→ Aim of the exercise
Only the lines below starting at the one that contains "whatever instruments, that" and ending at the one that contains "(to_float (yreference p)))" are to be reproduced, exactly and with both ends kept.

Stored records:
(** C3.  In raw mode a prepared [get_raw] polls at most [max_read_step]
    times (50 after [__init__], and neither method changes it), with one
    status query and one block read per round.  If the first [IDLE] status
    comes in round [k + 1] within the bound and the blocks read so far are
    well framed, the loop stops there: [:WAVeform:END] is the last command
    sent and the result is the conversion of the [k + 1] stripped blocks in
    order.  If no round within the bound reports [IDLE], [get_raw] raises a
    [ValueError] and returns no data; with well-framed blocks it is
    "Communication error" after exactly [max_read_step] rounds. *)
Theorem raw_polling_is_bounded (st : state) :
  raw (self st) = true ->
  trace_ready (self st) = true ->
  let n := Z.to_nat (max_read_step (self st)) in
  let d0 := armed (self st) (dev st) in
  (forall (channel : Z) (raw : bool), max_read_step (init channel raw) = 50%Z) /\
  (forall (r : outcome (list F)) (st' : state),
     get_raw st = (r, st') ->
     max_read_step (self st') = max_read_step (self st) /\
     (count_status (trace st') - count_status (trace st) <= n)%nat /\
     (count_reads (trace st') - count_reads (trace st) =
      count_status (trace st') - count_status (trace st))%nat) /\
  (forall (k : nat) (statuses : list string) (blocks : list bytes)
          (p : PreambleNT),
     (S k <= n)%nat ->
     map fst (poll_seq (S k) d0) = statuses ++ ["IDLE"] ->
     forallb not_idle statuses = true ->
     map_outcome _validate_strip_block (map snd (poll_seq (S k) d0))
       = Ok blocks ->
     preamble (self st) = Some p ->
     exists (st' : state) (t : list event),
       get_raw st = (Ok (map (volt p) (List.concat blocks)), st') /\
       trace st' = t ++ [EvWrite ":WAVeform:END"] /\
       count_status (trace st') = (count_status (trace st) + S k)%nat) /\
  (forallb not_idle (map fst (poll_seq n d0)) = true ->
   exists (e : exn) (st' : state),
     get_raw st = (Raise e, st') /\
     is_ValueError e = true /\
     (forall blocks : list bytes,
        map_outcome _validate_strip_block (map snd (poll_seq n d0)) = Ok blocks ->
        e = ValueError "Communication error" /\
        count_status (trace st') = (count_status (trace st) + n)%nat)).
Proof.
  intros Hraw Hready n d0.
  split; [reflexivity|]. split; [|split].
  - intros r st' H. destruct (get_raw_consumes _ _ _ H) as [_ [Hmax _]].
    split; [exact Hmax|].
    rewrite (get_raw_ready _ Hready) in H.
    destruct (read_waveform (consume st)) as [[data_bin|e] st1] eqn:Hrun;
      apply read_waveform_frame in Hrun as [_ [Hc Hr]];
      specialize (Hr Hraw); cbn [consume self trace max_read_step
                                   set_trace_ready] in Hc, Hr.
    + assert (st' = st1) as -> by (destruct (preamble (self st1)); congruence).
      fold n in Hc. split; [lia|exact Hr].
    + assert (st' = st1) as -> by congruence.
      fold n in Hc. split; [lia|exact Hr].
  - intros k statuses blocks p Hk Hst Hni Hbl Hp.
    rewrite (get_raw_ready _ Hready).
    rewrite (read_waveform_raw (consume st) Hraw).
    edestruct (read_chunks_idle k n []) as [st' [t [Hrun [Hself [Hend [Hc _]]]]]];
      [exact Hk| | exact Hni | |].
    3: { cbn [consume self dev trace max_read_step set_trace_ready].
         fold n. rewrite Hrun. rewrite Hself. cbn [self preamble set_trace_ready].
         rewrite Hp. exists st', t. cbn [app].
         split; [reflexivity|]. split; [exact Hend|].
         rewrite Hc. cbn [trace]. rewrite count_status_app.
         change (count_status [_; _; _; _; _]) with 0%nat. lia. }
    + exact Hst.
    + exact Hbl.
  - intros Hni.
    rewrite (get_raw_ready _ Hready).
    rewrite (read_waveform_raw (consume st) Hraw).
    edestruct (read_chunks_exhausted n []) as [e [st' [Hrun [He Hall]]]].
    2: { cbn [consume self dev trace max_read_step set_trace_ready].
         fold n. rewrite Hrun. exists e, st'.
         split; [reflexivity|]. split; [exact He|].
         intros blocks Hbl. destruct (Hall blocks Hbl) as [-> Hc].
         split; [reflexivity|]. rewrite Hc. cbn [trace].
         rewrite count_status_app.
         change (count_status [_; _; _; _; _]) with 0%nat. lia. }
    exact Hni.
Qed.

Lemma get_raw_ok_inv (st st' : state) (data : list F) :
  get_raw st = (Ok data, st') ->
  exists (data_bin : bytes) (p : PreambleNT),
    fst (read_waveform (consume st)) = Ok data_bin /\
    preamble (self st) = Some p /\ data = map (volt p) data_bin.
Proof.
  intros H.
  destruct (trace_ready (self st)) eqn:Hready;
    [|rewrite (get_raw_not_ready _ Hready) in H; discriminate H].
  rewrite (get_raw_ready _ Hready) in H.
  destruct (read_waveform (consume st)) as [[data_bin|e] st1] eqn:Hw;
    [|discriminate H].
  apply read_waveform_frame in Hw as [Hself _].
  rewrite Hself in H. cbn [consume self preamble set_trace_ready] in H.
  destruct (preamble (self st)) as [p|]; [|discriminate H].
  exists data_bin, p. repeat split. congruence.
Qed.

(** C4.  A successful [get_raw] returns, for the byte buffer [data_bin] it
    accumulated and the preamble [p] of the parameter, one float per byte, in
    order: the unsigned value of the byte (0 to 255) promoted to a float,
    minus [yreference], minus [yorigin], times [yincrement].  The result is a
    function of the buffer and of these three constants alone: two runs, on
    whatever instruments, that accumulate the same bytes under the same
    constants return the same array. *)
Theorem get_raw_converts_linearly :
  (forall (st st' : state) (data : list F),
     get_raw st = (Ok data, st') ->
     exists (data_bin : bytes) (p : PreambleNT),
       fst (read_waveform (consume st)) = Ok data_bin /\
       preamble (self st) = Some p /\
       data = map (volt p) data_bin /\
       List.length data = List.length data_bin /\
       (forall (i : nat) (b : byte),
          nth_error data_bin i = Some b ->
          (0 <= Z.of_N (Byte.to_N b) < 256)%Z /\
          nth_error data i =
          Some (fmul (fsub (fsub (float_of_Z (Z.of_N (Byte.to_N b)))
                                 (to_float (yreference p)))
                           (to_float (yorigin p)))
                     (to_float (yincrement p))))) /\
  (forall (st1 st1' st2 st2' : state) (data1 data2 : list F)
          (p1 p2 : PreambleNT),
     get_raw st1 = (Ok data1, st1') ->
     get_raw st2 = (Ok data2, st2') ->
     fst (read_waveform (consume st1)) = fst (read_waveform (consume st2)) ->
     preamble (self st1) = Some p1 ->
     preamble (self st2) = Some p2 ->
     yreference p1 = yreference p2 ->
     yorigin p1 = yorigin p2 ->
     yincrement p1 = yincrement p2 ->
     data1 = data2).
Proof.
  split.
  - intros st st' data H.
    destruct (get_raw_ok_inv _ _ _ H) as [data_bin [p [Hw [Hp ->]]]].
    exists data_bin, p. repeat split; try assumption.
    + apply length_map.
    + lia.
    + pose proof (Byte.to_N_bounded b). lia.
    + rewrite nth_error_map, H0. reflexivity.
  - intros st1 st1' st2 st2' data1 data2 p1 p2 H1 H2 Hbuf Hp1 Hp2 Hr Ho Hi.
    destruct (get_raw_ok_inv _ _ _ H1) as [bin1 [q1 [Hw1 [Hq1 ->]]]].
    destruct (get_raw_ok_inv _ _ _ H2) as [bin2 [q2 [Hw2 [Hq2 ->]]]].
    assert (q1 = p1) as -> by congruence.
    assert (q2 = p2) as -> by congruence.
    assert (bin1 = bin2) as -> by congruence.
    apply map_ext. intros b. unfold volt. rewrite Hr, Ho, Hi. reflexivity.
Qed.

→ Exercise result
    whatever instruments, that accumulate the same bytes under the same
    constants return the same array. *)
Theorem get_raw_converts_linearly :
  (forall (st st' : state) (data : list F),
     get_raw st = (Ok data, st') ->
     exists (data_bin : bytes) (p : PreambleNT),
       fst (read_waveform (consume st)) = Ok data_bin /\
       preamble (self st) = Some p /\
       data = map (volt p) data_bin /\
       List.length data = List.length data_bin /\
       (forall (i : nat) (b : byte),
          nth_error data_bin i = Some b ->
          (0 <= Z.of_N (Byte.to_N b) < 256)%Z /\
          nth_error data i =
          Some (fmul (fsub (fsub (float_of_Z (Z.of_N (Byte.to_N b)))
                                 (to_float (yreference p)))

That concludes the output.